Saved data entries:
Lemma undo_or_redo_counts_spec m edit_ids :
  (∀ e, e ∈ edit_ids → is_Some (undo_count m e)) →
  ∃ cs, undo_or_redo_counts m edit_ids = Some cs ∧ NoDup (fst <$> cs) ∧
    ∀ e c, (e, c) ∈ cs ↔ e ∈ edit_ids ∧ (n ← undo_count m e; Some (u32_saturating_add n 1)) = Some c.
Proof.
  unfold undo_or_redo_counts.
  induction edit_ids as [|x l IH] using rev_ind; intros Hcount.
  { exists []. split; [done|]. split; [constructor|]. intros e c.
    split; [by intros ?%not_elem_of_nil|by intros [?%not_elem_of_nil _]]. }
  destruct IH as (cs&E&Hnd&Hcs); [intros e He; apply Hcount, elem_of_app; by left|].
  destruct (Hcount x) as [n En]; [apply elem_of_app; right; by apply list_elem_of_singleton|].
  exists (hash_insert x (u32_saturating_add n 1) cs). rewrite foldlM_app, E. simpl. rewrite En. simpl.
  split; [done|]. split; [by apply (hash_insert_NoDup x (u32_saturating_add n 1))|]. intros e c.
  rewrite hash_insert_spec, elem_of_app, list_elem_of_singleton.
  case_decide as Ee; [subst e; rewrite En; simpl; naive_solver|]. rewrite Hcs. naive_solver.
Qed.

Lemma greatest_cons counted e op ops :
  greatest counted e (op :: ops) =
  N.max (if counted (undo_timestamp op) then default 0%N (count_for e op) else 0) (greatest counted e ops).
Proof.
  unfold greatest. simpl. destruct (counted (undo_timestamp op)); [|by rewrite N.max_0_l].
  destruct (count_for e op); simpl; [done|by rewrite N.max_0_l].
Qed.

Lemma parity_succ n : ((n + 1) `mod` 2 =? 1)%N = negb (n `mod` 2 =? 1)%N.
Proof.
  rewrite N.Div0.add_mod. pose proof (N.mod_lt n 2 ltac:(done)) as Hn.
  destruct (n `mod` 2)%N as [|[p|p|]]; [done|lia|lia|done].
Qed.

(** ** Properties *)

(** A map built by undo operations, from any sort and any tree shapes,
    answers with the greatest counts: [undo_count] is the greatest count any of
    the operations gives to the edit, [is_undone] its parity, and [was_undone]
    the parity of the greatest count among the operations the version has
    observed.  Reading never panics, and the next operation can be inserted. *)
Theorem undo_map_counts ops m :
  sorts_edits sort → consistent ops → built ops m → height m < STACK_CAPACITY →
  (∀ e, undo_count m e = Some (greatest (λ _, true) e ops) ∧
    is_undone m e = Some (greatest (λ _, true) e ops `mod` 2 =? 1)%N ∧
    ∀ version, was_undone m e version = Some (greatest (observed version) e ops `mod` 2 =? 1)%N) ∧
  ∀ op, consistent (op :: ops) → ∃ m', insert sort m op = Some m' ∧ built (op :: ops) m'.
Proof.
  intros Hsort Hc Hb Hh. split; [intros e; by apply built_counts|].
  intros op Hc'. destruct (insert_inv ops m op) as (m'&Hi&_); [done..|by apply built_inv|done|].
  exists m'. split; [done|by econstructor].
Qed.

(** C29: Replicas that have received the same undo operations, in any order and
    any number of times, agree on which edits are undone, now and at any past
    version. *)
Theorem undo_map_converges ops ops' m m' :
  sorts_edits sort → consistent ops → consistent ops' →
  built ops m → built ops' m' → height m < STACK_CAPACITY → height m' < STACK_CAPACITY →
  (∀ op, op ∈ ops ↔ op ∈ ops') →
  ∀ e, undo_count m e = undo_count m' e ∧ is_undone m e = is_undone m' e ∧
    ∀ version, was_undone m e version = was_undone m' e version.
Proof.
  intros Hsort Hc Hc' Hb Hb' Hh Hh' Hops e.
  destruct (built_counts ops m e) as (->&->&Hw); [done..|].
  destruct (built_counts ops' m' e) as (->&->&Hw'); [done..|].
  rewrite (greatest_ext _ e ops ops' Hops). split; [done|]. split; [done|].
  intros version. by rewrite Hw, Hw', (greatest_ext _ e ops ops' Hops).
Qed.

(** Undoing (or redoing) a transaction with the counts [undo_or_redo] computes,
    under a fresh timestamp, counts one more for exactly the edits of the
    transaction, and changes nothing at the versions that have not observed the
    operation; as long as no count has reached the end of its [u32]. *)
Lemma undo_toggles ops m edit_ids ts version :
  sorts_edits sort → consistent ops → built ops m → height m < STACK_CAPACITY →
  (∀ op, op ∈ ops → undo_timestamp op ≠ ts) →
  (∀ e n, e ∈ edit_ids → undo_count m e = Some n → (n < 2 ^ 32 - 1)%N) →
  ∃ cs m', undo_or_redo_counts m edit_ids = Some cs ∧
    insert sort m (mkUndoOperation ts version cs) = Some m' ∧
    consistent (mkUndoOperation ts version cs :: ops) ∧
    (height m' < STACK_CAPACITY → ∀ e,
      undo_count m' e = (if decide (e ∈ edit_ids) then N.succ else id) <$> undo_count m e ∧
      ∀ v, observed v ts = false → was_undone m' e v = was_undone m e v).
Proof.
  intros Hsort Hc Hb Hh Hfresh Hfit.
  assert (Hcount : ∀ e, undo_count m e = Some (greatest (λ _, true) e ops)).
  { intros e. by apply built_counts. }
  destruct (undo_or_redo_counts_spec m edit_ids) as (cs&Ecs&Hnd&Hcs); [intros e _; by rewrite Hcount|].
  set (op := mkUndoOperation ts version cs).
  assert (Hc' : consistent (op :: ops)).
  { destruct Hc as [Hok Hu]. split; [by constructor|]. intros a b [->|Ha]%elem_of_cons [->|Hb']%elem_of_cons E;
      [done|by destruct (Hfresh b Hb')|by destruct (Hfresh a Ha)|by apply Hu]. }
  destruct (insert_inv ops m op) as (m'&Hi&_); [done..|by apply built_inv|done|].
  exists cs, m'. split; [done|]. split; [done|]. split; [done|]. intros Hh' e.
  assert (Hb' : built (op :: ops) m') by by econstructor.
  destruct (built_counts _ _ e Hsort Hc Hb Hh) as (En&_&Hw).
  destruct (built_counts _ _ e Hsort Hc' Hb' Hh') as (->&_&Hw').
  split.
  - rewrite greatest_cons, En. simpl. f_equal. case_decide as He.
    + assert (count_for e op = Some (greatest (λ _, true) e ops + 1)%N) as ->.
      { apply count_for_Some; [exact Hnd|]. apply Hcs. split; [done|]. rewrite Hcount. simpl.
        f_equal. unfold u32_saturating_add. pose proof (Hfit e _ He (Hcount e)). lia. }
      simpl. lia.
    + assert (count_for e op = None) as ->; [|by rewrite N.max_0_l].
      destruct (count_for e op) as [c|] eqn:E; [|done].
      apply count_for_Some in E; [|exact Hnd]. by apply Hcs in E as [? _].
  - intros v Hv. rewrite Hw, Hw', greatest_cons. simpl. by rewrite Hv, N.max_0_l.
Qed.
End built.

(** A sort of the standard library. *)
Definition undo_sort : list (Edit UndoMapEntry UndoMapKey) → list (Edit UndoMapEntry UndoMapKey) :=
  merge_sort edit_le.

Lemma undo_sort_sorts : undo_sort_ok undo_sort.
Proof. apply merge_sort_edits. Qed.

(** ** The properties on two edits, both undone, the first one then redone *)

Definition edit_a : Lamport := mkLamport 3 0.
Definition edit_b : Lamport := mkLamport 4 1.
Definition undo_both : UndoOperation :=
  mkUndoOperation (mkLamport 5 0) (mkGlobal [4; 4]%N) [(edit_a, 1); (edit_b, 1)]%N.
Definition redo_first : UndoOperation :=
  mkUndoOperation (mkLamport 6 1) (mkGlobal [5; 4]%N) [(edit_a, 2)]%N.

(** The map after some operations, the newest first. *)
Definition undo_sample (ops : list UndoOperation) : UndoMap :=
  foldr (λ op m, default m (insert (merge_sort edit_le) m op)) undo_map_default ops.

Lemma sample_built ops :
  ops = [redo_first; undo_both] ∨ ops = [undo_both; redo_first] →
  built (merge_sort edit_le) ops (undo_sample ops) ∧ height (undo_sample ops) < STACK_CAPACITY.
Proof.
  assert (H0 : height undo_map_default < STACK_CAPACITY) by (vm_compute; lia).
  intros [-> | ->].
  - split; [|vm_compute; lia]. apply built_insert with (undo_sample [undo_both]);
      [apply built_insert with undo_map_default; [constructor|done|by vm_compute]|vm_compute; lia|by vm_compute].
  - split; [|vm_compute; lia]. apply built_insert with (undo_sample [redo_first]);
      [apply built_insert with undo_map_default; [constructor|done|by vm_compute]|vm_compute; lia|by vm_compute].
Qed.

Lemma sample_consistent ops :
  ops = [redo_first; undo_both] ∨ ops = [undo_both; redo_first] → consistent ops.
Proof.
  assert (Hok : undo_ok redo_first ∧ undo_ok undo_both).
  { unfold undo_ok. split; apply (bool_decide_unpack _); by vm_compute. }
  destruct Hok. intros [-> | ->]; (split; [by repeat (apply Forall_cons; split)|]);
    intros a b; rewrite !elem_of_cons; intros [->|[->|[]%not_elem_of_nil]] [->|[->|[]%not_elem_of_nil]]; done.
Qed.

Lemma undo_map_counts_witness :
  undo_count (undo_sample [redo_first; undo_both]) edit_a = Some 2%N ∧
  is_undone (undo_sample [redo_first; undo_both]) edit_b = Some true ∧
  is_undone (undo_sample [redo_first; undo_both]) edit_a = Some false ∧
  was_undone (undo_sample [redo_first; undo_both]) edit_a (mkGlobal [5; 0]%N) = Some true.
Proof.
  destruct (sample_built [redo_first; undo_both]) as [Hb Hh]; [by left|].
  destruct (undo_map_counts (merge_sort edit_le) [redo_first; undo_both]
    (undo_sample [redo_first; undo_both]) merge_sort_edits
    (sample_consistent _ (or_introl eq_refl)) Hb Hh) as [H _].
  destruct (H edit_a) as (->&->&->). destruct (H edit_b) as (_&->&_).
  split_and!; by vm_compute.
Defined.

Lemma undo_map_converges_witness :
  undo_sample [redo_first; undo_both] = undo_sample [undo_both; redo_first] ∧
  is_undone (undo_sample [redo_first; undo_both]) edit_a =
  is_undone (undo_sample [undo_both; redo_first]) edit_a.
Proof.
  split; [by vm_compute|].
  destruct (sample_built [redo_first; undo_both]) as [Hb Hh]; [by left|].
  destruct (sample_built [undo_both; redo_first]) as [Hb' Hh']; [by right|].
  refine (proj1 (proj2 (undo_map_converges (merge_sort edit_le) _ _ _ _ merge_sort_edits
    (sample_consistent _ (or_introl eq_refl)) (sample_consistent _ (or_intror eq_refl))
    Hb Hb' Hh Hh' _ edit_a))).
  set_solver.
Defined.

> **Exercise requirements**
Identify every line above with the string "mkGlobal" in it. Copy those lines.

> **Result of the exercise**
  mkUndoOperation (mkLamport 5 0) (mkGlobal [4; 4]%N) [(edit_a, 1); (edit_b, 1)]%N.
  mkUndoOperation (mkLamport 6 1) (mkGlobal [5; 4]%N) [(edit_a, 2)]%N.
  was_undone (undo_sample [redo_first; undo_both]) edit_a (mkGlobal [5; 0]%N) = Some true.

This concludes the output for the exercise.